Judy Rifka - Single Shape - 4, 1974. Photo by Thomas Dashuber.
Created in 1974, these two works illustrate the complexity of unconventional, strongly geometric forms and the choice of an unorthodox medium: a symbiosis between large-scale, monochrome figures and solid wooden panels. The results obtained may be a testament to Judy Rifka's years of studies in the field of space and form principles and the complex dialogue between the two-dimensionality of the surface and the three-dimensional form.
The supporting medium is wood, whose structure is basically, alive - this type of medium creates the impression of an icon, like a Russian icon painted on wood. Furthermore, the plywood has the property of placing these works in reality and transforming them to a part of it - without the limitation on a classical medium, such as canvas, the sacred boundaries of painting are transgressed.

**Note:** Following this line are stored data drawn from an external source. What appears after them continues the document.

(** At a standalone run the pattern matches. *)
Lemma re_digits_complete (b : option N) (ds post : jsstring) :
  (1 <= length ds <= 4)%nat -> forallb is_digit ds = true ->
  nonword b -> nonword (head post) ->
  match_here no_flags b (ds ++ post) re_digits <> None.
Proof.
  intros Hlen Hd Hb Hp.
  set (st0 := {| m_before := b; m_rest := ds ++ post; m_caps := [] |}).
  set (st1 := {| m_before := before_after b ds; m_rest := post; m_caps := [] |}).
  assert (Hin : In (set_cap 1 st0 st1) (exec no_flags re_digits st0)).
  { unfold re_digits. cbn [seq_of].
    destruct ds as [|d ds]; [simpl in Hlen; lia|].
    assert (Hdw : is_word d = true)
      by (simpl in Hd; apply andb_true_iff in Hd as [? _]; now apply is_digit_word).
    change (exec no_flags (RSeq RWordB ?r) st0)
      with (flat_map (exec no_flags r) (exec no_flags RWordB st0)).
    apply in_flat_map. exists st0. split.
    { cbn [exec m_before m_rest st0].
      change (head ((d :: ds) ++ post)) with (Some d).
      rewrite at_word_Some, Hdw.
      apply at_word_no_flags in Hb. rewrite Hb. now left. }
    change (exec no_flags (RSeq ?g RWordB) st0)
      with (flat_map (exec no_flags RWordB) (exec no_flags g st0)).
    apply in_flat_map. exists (set_cap 1 st0 st1). split.
    { change (exec no_flags (RGroup 1 ?a) st0)
        with (map (set_cap 1 st0) (exec no_flags a st0)).
      apply in_map.
      change (exec no_flags (between 1 4 r_d) st0)
        with (rep (exec no_flags (RSet false [IDigit]))
                (1 + S (length (m_rest st0))) 1 (Some 4%nat) st0).
      apply (rep_char_complete _ _ (exec_set_char_step no_flags false [IDigit])
               (d :: ds) _ 1%nat (Some 4%nat) st0 post).
      - reflexivity.
      - now apply digit_class_forallb.
      - simpl; lia.
      - intros h Hh. injection Hh as <-. exact (proj2 Hlen).
      - cbn [m_rest st0]. rewrite length_app. lia. }
    cbn [exec set_cap m_before m_rest st1]. unfold before_after.
    destruct (last (d :: ds)) as [l|] eqn:El; [|now apply last_None in El].
    assert (Hl : is_word l = true).
    { apply last_Some in El as [l' El]. rewrite El, forallb_app in Hd.
      apply andb_true_iff in Hd as [_ Hd]. simpl in Hd. rewrite andb_true_r in Hd.
      now apply is_digit_word. }
    rewrite at_word_Some, Hl.
    apply at_word_no_flags in Hp. rewrite Hp. now left. }
  unfold match_here. fold st0. destruct (exec no_flags re_digits st0); [destruct Hin | discriminate].
Qed.
(** * Session and multi-agent coordination engine (src/src/orchestration.ts)

    A shallow embedding of [VPSMemoryOrchestrator]: the four stores
    (sessions, agents, conflicts, patterns), the coordination record built
    by [initializeCoordination] and the public methods, written as state
    passing functions over a record [Orchestrator]; and of the memory client
    [VPSMemoryClient] that the orchestrator writes its audit records to.

    Conventions of the embedding.
    - A JavaScript [Map<string, T>] is a [gmap string T].  The objects held
      by the maps are mutated in place by the source; a session, agent or
      pattern object is reachable under exactly one key, so an assignment
      [session.f = v] is an [alter] of the store at that key and
      [return session] reads the store at that key.  The session map is
      iterated by the expiry sweep, so its insertion order is kept beside
      it.
    - [Date.now()] / [new Date()] is an input [now] (milliseconds), the
      [Math.random()] suffix of generated ids is an input [rnd].  ISO date
      strings are kept as the millisecond count they denote; clock readings
      are whole milliseconds and TTLs whole seconds.  A call of a
      public method is one transition with one clock reading; calls do not
      interleave.
    - [this.client.storeMemory] is the external memory collaborator.  A
      write may be acknowledged or rejected; what the collaborator answers
      is an input [mem] of every method that awaits a write.  A rejected
      write makes the awaiting method reject, with everything it assigned
      before the [await] left in place.  The acknowledged writes are
      recorded, in order, in an audit trail.
    - An [async] method returns a pair: how its promise settles and the
      state of the orchestrator at that moment.
    - The private helper methods whose bodies are placeholders in the source
      ([resolveMemoryConflict], ..., [executePatternActions]) are gathered in
      a record [Helpers]; [source_helpers] holds the bodies as written. *)

From Stdlib Require Import ZArith QArith Qcanon.
From stdpp Require Import ssreflect gmap strings list fin_maps pretty relations.

Open Scope Z_scope.

(** ** JavaScript numbers

    Finite doubles are idealised as exact rationals; the non-finite values
    and the IEEE rules that produce them (division by zero, [0/0],
    [Infinity - Infinity]) are kept.  Divisors in the program are
    non-negative counters, so a zero divisor is [+0]. *)
Module JsNum.

Inductive t : Type :=
| Fin (q : Qc)
| PosInf
| NegInf
| NaN.

Definition sgn (q : Qc) : comparison := (Qnum (this q) ?= 0)%Z.

Definition of_Z (z : Z) : t := Fin (Q2Qc (inject_Z z)).
Definition of_nat (n : nat) : t := of_Z (Z.of_nat n).

(** A decimal literal [n/d], as in [0.85 = 85/100]. *)
Definition lit (n : Z) (d : positive) : t := Fin (Q2Qc (n # d)).

Definition neg (x : t) : t :=
  match x with
  | Fin q => Fin (- q)%Qc
  | PosInf => NegInf
  | NegInf => PosInf
  | NaN => NaN
  end.

Definition inf_of (c : comparison) : t :=
  match c with
  | Gt => PosInf
  | Lt => NegInf
  | Eq => NaN
  end.

Definition add (x y : t) : t :=
  match x, y with
  | NaN, _ | _, NaN => NaN
  | Fin a, Fin b => Fin (a + b)%Qc
  | PosInf, NegInf | NegInf, PosInf => NaN
  | PosInf, _ | _, PosInf => PosInf
  | NegInf, _ | _, NegInf => NegInf
  end.

Definition mul (x y : t) : t :=
  match x, y with
  | NaN, _ | _, NaN => NaN
  | Fin a, Fin b => Fin (a * b)%Qc
  | PosInf, Fin b | Fin b, PosInf => inf_of (sgn b)
  | NegInf, Fin b | Fin b, NegInf => neg (inf_of (sgn b))
  | PosInf, PosInf | NegInf, NegInf => PosInf
  | PosInf, NegInf | NegInf, PosInf => NegInf
  end.

Definition sub (x y : t) : t := add x (neg y).

Definition div (x y : t) : t :=
  match x, y with
  | NaN, _ | _, NaN => NaN
  | Fin a, Fin b =>
      match sgn b with
      | Eq => inf_of (sgn a)
      | _ => Fin (a / b)%Qc
      end
  | Fin _, _ => Fin 0%Qc
  | PosInf, Fin b => match sgn b with Lt => NegInf | _ => PosInf end
  | NegInf, Fin b => match sgn b with Lt => PosInf | _ => NegInf end
  | _, _ => NaN
  end.

(** [x < y]; false as soon as one side is [NaN]. *)
Definition ltb (x y : t) : bool :=
  match x, y with
  | NaN, _ | _, NaN => false
  | Fin a, Fin b => match (this a ?= this b)%Q with Lt => true | _ => false end
  | Fin _, PosInf => true
  | Fin _, NegInf => false
  | PosInf, _ => false
  | NegInf, NegInf => false
  | NegInf, _ => true
  end.

Definition gtb (x y : t) : bool := ltb y x.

These forms spring from their flatness and free themselves from the eternal adhesion to the surface, through precise and masterful painting, but also through the right choice of colors and pictorial patterns.
Constructivist basic ideas are mixed in these works and an optical finesse is processed in the field of proportions, structures, and colors. These singular forms gain in significance primarily through the general reduction and the omission of additional elements.
These large-format geometric shapes on giant wooden panels have an almost intimidating effect on the viewer because - analogous to sculptures - they open up another level of reality.
We can perhaps lean on Mondrian's statement that curves are far too emotional - Rifka remains very factual and realistic in these paintings and paints sharp-edged, rectilinear shapes. These forms seem to levitate - an extraordinary painting skill Rifka’s, that is confirmed here.